### Task details
Where the line with "gmap string JsValue)." appears below, start writing out lines exactly, and finish with the line with "Normal (a : A)", which is included; write out nothing else.

Stored data entries:
=-=-=-=-=

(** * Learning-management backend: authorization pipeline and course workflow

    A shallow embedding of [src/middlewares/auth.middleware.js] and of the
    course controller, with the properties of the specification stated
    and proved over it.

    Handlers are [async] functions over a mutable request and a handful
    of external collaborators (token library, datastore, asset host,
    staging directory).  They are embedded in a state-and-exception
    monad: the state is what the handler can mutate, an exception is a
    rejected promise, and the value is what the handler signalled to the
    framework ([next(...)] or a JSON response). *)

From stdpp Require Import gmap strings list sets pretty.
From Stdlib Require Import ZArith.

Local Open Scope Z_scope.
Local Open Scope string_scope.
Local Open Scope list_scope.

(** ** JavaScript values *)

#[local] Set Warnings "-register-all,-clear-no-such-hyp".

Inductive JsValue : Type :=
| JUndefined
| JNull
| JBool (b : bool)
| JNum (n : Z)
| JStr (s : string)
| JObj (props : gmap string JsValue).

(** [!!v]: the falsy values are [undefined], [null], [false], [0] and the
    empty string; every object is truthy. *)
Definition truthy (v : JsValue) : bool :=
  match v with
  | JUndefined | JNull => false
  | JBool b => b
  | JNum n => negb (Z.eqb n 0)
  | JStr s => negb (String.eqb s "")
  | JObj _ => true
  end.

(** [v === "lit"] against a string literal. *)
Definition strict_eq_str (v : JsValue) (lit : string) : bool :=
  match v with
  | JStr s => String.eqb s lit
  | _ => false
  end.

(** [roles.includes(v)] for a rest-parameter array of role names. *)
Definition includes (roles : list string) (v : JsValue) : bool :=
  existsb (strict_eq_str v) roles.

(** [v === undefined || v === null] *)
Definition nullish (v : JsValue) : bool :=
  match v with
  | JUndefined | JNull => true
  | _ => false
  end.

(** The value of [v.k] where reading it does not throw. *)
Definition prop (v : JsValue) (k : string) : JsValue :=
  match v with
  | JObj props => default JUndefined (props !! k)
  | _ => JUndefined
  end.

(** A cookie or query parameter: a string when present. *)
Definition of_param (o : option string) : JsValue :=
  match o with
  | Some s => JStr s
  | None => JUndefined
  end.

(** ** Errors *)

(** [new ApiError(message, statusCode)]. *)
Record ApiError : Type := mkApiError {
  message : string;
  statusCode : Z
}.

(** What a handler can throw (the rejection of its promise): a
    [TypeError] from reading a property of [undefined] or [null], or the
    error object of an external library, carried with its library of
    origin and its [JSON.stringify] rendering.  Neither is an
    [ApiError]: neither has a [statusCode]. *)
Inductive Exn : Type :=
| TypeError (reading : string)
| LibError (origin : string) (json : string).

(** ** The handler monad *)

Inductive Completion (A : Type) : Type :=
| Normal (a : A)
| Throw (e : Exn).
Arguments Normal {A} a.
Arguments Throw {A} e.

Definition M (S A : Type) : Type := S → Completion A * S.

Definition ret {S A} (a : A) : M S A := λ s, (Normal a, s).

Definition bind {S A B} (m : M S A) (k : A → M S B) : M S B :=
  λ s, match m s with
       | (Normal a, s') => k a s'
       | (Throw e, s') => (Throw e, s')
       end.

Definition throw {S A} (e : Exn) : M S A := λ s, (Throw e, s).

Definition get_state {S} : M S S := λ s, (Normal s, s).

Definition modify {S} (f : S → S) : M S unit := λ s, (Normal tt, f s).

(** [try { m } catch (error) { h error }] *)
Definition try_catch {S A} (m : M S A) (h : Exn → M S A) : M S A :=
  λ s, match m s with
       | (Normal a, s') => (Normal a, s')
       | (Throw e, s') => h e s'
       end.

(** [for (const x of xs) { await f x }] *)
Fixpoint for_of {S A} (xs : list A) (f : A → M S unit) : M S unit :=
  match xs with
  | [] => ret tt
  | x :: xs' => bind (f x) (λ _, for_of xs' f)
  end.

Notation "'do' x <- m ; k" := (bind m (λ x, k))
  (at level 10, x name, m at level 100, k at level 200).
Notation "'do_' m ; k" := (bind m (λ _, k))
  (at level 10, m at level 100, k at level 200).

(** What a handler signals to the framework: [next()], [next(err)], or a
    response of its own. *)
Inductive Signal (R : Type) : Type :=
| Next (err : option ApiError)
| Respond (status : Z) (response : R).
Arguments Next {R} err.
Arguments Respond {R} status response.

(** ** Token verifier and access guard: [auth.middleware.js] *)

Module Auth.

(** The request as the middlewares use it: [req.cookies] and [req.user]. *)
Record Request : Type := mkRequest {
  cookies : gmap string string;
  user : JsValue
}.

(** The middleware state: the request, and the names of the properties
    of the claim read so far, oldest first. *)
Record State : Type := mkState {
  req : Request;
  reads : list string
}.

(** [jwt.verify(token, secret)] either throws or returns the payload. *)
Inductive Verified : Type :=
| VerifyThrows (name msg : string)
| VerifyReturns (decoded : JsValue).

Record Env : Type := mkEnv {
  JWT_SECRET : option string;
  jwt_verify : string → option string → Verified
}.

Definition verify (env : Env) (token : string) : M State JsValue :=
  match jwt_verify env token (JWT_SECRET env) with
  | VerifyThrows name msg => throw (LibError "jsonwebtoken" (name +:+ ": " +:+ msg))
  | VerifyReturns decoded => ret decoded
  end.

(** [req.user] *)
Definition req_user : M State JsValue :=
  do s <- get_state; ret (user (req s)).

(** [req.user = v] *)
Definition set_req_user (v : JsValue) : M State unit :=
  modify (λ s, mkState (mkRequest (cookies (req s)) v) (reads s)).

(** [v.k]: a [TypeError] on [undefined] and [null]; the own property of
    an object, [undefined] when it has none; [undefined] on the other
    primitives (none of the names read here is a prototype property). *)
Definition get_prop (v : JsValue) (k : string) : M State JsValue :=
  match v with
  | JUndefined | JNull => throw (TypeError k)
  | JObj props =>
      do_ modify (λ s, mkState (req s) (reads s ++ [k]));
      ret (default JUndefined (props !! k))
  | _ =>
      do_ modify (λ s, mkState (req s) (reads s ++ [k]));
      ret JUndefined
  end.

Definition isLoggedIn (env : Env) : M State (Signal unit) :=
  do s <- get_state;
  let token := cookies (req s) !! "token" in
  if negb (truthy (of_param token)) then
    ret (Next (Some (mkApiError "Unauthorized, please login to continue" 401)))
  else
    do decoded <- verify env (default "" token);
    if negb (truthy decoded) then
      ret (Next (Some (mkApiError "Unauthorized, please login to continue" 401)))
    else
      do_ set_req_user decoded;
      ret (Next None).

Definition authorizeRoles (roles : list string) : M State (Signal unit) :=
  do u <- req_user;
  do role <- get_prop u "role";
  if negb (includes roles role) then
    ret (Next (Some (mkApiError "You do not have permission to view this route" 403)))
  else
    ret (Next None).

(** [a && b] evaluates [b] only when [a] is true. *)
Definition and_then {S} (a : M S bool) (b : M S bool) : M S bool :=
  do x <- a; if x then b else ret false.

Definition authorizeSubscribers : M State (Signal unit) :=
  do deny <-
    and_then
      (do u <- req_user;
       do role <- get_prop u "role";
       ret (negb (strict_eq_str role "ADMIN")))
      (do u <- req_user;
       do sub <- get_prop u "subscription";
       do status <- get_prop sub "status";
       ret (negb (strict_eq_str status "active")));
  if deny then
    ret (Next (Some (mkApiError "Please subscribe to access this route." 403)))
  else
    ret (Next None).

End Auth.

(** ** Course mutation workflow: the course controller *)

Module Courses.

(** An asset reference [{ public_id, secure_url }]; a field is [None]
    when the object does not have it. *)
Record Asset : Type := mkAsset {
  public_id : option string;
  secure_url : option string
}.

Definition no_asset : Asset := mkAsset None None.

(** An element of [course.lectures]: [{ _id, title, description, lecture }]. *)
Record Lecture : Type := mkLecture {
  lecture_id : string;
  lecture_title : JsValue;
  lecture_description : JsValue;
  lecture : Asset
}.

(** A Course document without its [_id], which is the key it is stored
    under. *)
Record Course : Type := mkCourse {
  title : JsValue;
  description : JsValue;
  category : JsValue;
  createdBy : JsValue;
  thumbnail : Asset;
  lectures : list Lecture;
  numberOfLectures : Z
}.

=-=-=-=-=

### Written solution
| JObj (props : gmap string JsValue).

(** [!!v]: the falsy values are [undefined], [null], [false], [0] and the
    empty string; every object is truthy. *)
Definition truthy (v : JsValue) : bool :=
  match v with
  | JUndefined | JNull => false
  | JBool b => b
  | JNum n => negb (Z.eqb n 0)
  | JStr s => negb (String.eqb s "")
  | JObj _ => true
  end.

(** [v === "lit"] against a string literal. *)
Definition strict_eq_str (v : JsValue) (lit : string) : bool :=
  match v with
  | JStr s => String.eqb s lit
  | _ => false
  end.

(** [roles.includes(v)] for a rest-parameter array of role names. *)
Definition includes (roles : list string) (v : JsValue) : bool :=
  existsb (strict_eq_str v) roles.

(** [v === undefined || v === null] *)
Definition nullish (v : JsValue) : bool :=
  match v with
  | JUndefined | JNull => true
  | _ => false
  end.

(** The value of [v.k] where reading it does not throw. *)
Definition prop (v : JsValue) (k : string) : JsValue :=
  match v with
  | JObj props => default JUndefined (props !! k)
  | _ => JUndefined
  end.

(** A cookie or query parameter: a string when present. *)
Definition of_param (o : option string) : JsValue :=
  match o with
  | Some s => JStr s
  | None => JUndefined
  end.

(** ** Errors *)

(** [new ApiError(message, statusCode)]. *)
Record ApiError : Type := mkApiError {
  message : string;
  statusCode : Z
}.

(** What a handler can throw (the rejection of its promise): a
    [TypeError] from reading a property of [undefined] or [null], or the
    error object of an external library, carried with its library of
    origin and its [JSON.stringify] rendering.  Neither is an
    [ApiError]: neither has a [statusCode]. *)
Inductive Exn : Type :=
| TypeError (reading : string)
| LibError (origin : string) (json : string).

(** ** The handler monad *)

Inductive Completion (A : Type) : Type :=
| Normal (a : A)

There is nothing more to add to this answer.